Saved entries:
#####
(** ** Names declared in more than one category *)

Lemma lookup_assign (k v : string) (o : StrMap) (k' : string) :
  JS.lookup k' (assign k v o) =
  if String.eqb k k' then Some v else JS.lookup k' o.
Proof.
  induction o as [|[k0 v0] o IH]; simpl; [reflexivity|].
  destruct (String.eqb_spec k0 k) as [->|Hne]; simpl.
  - destruct (String.eqb_spec k k'); reflexivity.
  - rewrite IH. destruct (String.eqb_spec k0 k') as [->|]; [|reflexivity].
    destruct (String.eqb_spec k k'); [congruence|reflexivity].
Qed.

Lemma lastAssigned_NoDup (k : string) (m : StrMap) :
  NoDup (map fst m) -> lastAssigned k m = JS.lookup k m.
Proof.
  induction m as [|[k0 v0] m IH]; simpl; intros Hnd; [reflexivity|].
  inversion Hnd as [|? ? Hnotin Hrest]; subst. rewrite (IH Hrest).
  destruct (String.eqb_spec k0 k) as [->|Hne].
  - destruct (JS.lookup k m) as [w|] eqn:Hl; [|reflexivity].
    exfalso. apply Hnotin. clear -Hl.
    induction m as [|[k1 v1] m IH]; simpl in *; [discriminate|].
    destruct (String.eqb_spec k1 k); [now left|right; auto].
  - now destruct (JS.lookup k m).
Qed.

Lemma lookup_spread (acc : StrMap) (m : StrMap) (k : string) :
  JS.lookup k (spread acc (Some m)) =
  match lastAssigned k m with
  | Some v => Some v
  | None => JS.lookup k acc
  end.
Proof.
  simpl. revert acc.
  induction m as [|[k0 v0] m IH]; simpl; intros acc; [reflexivity|].
  rewrite IH, lookup_assign.
  destruct (lastAssigned k m); [reflexivity|].
  now destruct (String.eqb k0 k).
Qed.

Lemma lookup_In (k v : string) (o : StrMap) :
  NoDup (map fst o) -> (In (k, v) o <-> JS.lookup k o = Some v).
Proof.
  induction o as [|[k0 v0] o IH]; simpl; intros Hnd.
  - split; [tauto|discriminate].
  - inversion Hnd as [|? ? Hnotin Hrest]; subst.
    destruct (String.eqb_spec k0 k) as [->|Hne].
    + split.
      * intros [[= ->]|Hin]; [reflexivity|].
        exfalso. apply Hnotin. apply in_map_iff. now exists (k, v).
      * intros [= ->]. now left.
    + rewrite <- (IH Hrest). split.
      * intros [[= -> ->]|Hin]; [congruence|exact Hin].
      * intros Hin. now right.
Qed.

Lemma lookup_spread_opt (acc : StrMap) (o : option StrMap) (k : string) :
  JS.lookup k (spread acc o) =
  match lastAssignedIn o k with
  | Some v => Some v
  | None => JS.lookup k acc
  end.
Proof.
  destruct o as [m|]; [apply lookup_spread|reflexivity].
Qed.

(** The range an entry of the merged object carries is the one of the last
    category that declares the name: a later spread overwrites the value. *)
Lemma mergedDependencies_lookup (packageJson : Manifest) (k : string) :
  JS.lookup k (mergedDependencies packageJson) =
  match lastAssignedIn (peerDependencies packageJson) k with
  | Some v => Some v
  | None =>
      match lastAssignedIn (devDependencies packageJson) k with
      | Some v => Some v
      | None => lastAssignedIn (dependencies packageJson) k
      end
  end.
Proof.
  unfold mergedDependencies. rewrite !lookup_spread_opt. simpl.
  now destruct (lastAssignedIn (dependencies packageJson) k).
Qed.

Lemma merged_range_is_last (deps dev : StrMap) (packageName r1 r2 : string) :
  NoDup (map fst deps) -> NoDup (map fst dev) ->
  In (packageName, r1) deps -> In (packageName, r2) dev ->
  In (packageName, r2)
     (mergedDependencies {| dependencies := Some deps;
                            devDependencies := Some dev;
                            peerDependencies := None |}).
Proof.
  intros Hd1 Hd2 H1 H2.
  apply lookup_In; [apply mergedDependencies_NoDup|].
  rewrite mergedDependencies_lookup.
  cbn [dependencies devDependencies peerDependencies lastAssignedIn].
  rewrite (lastAssigned_NoDup _ _ Hd2).
  apply (lookup_In _ _ _ Hd2) in H2. now rewrite H2.
Qed.

(** Reading a name that a category declares gives the range it declares. *)
Lemma lookup_objectOf (m : StrMap) (k : string) :
  JS.own (objectOf m) k = option_map JS.Str (JS.lookup k m).
Proof.
  unfold objectOf. cbn [JS.own].
  induction m as [|[k0 v0] m IH]; simpl; [reflexivity|].
  now destruct (String.eqb k0 k).
Qed.

Lemma opt_get_own (m : StrMap) (k r : string) :
  JS.lookup k m = Some r -> opt_get (Some m) k = JS.Str r.
Proof.
  intros H. unfold opt_get, JS.member. now rewrite lookup_objectOf, H.
Qed.

(** The installable version of such a name is resolved with the range of
    the first category, and the name is attributed to it. *)
Lemma installable_range_is_first (deps dev : StrMap) (packageName r1 : string) :
  NoDup (map fst deps) -> In (packageName, r1) deps -> r1 <> EmptyString ->
  getInstallableVersion env packageName
    {| dependencies := Some deps; devDependencies := Some dev;
       peerDependencies := None |} =
  getLatestVersion env packageName r1 /\
  dependencyTypeOf
    {| dependencies := Some deps; devDependencies := Some dev;
       peerDependencies := None |} packageName = "dependencies".
Proof.
  intros Hd H1 Hne. apply (lookup_In _ _ _ Hd) in H1.
  apply String.eqb_neq in Hne.
  unfold getInstallableVersion, dependencyTypeOf, JS.or_.
  cbn [dependencies devDependencies peerDependencies].
  rewrite (opt_get_own _ _ _ H1). cbn [JS.truthy].
  repeat (rewrite Hne; cbn [negb JS.truthy]). split; reflexivity.
Qed.

(** * Further properties of the script *)

Lemma bind_log_l {A B : Type} (m : Console A) (k : A -> Console B)
  (line : string) :
  In line (snd m) -> In line (snd (bind m k)).
Proof.
  unfold bind. destruct m as [a w]. destruct (k a) as [b w']. simpl.
  intros H. apply in_or_app. now left.
Qed.

(** ** The installable version and the type label *)

Lemma getInstallableVersion_not_found (packageName : string)
  (packageJson : Manifest) :
  JS.truthy (opt_get (dependencies packageJson) packageName) = false ->
  JS.truthy (opt_get (devDependencies packageJson) packageName) = false ->
  JS.truthy (opt_get (peerDependencies packageJson) packageName) = false ->
  getInstallableVersion env packageName packageJson =
  ("Not found in package.json", [notFound packageName]).
Proof.
  intros H1 H2 H3. unfold getInstallableVersion, JS.or_. cbv zeta.
  repeat (rewrite ?H1, ?H2, ?H3; cbv iota). reflexivity.
Qed.

Lemma getInstallableVersion_deps (packageName : string) (packageJson : Manifest) :
  JS.truthy (opt_get (dependencies packageJson) packageName) = true ->
  getInstallableVersion env packageName packageJson =
  getLatestVersion env packageName
    (opt_get (dependencies packageJson) packageName).
Proof.
  intros H1. unfold getInstallableVersion, JS.or_. cbv zeta.
  repeat (rewrite ?H1; cbv iota). reflexivity.
Qed.

Lemma getInstallableVersion_dev (packageName : string) (packageJson : Manifest) :
  JS.truthy (opt_get (dependencies packageJson) packageName) = false ->
  JS.truthy (opt_get (devDependencies packageJson) packageName) = true ->
  getInstallableVersion env packageName packageJson =
  getLatestVersion env packageName
    (opt_get (devDependencies packageJson) packageName).
Proof.
  intros H1 H2. unfold getInstallableVersion, JS.or_. cbv zeta.
  repeat (rewrite ?H1, ?H2; cbv iota). reflexivity.
Qed.

Lemma getInstallableVersion_peer (packageName : string) (packageJson : Manifest) :
  JS.truthy (opt_get (dependencies packageJson) packageName) = false ->
  JS.truthy (opt_get (devDependencies packageJson) packageName) = false ->
  JS.truthy (opt_get (peerDependencies packageJson) packageName) = true ->
  getInstallableVersion env packageName packageJson =
  getLatestVersion env packageName
    (opt_get (peerDependencies packageJson) packageName).
Proof.
  intros H1 H2 H3. unfold getInstallableVersion, JS.or_. cbv zeta.
  repeat (rewrite ?H1, ?H2, ?H3; cbv iota). reflexivity.
Qed.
#####
EXERCISE INSTRUCTIONS:
Report each line of the entries where the word "repeat" occurs.

COMPLETED TASK:
  repeat (rewrite Hne; cbn [negb JS.truthy]). split; reflexivity.
  repeat (rewrite ?H1, ?H2, ?H3; cbv iota). reflexivity.
  repeat (rewrite ?H1; cbv iota). reflexivity.
  repeat (rewrite ?H1, ?H2; cbv iota). reflexivity.
  repeat (rewrite ?H1, ?H2, ?H3; cbv iota). reflexivity.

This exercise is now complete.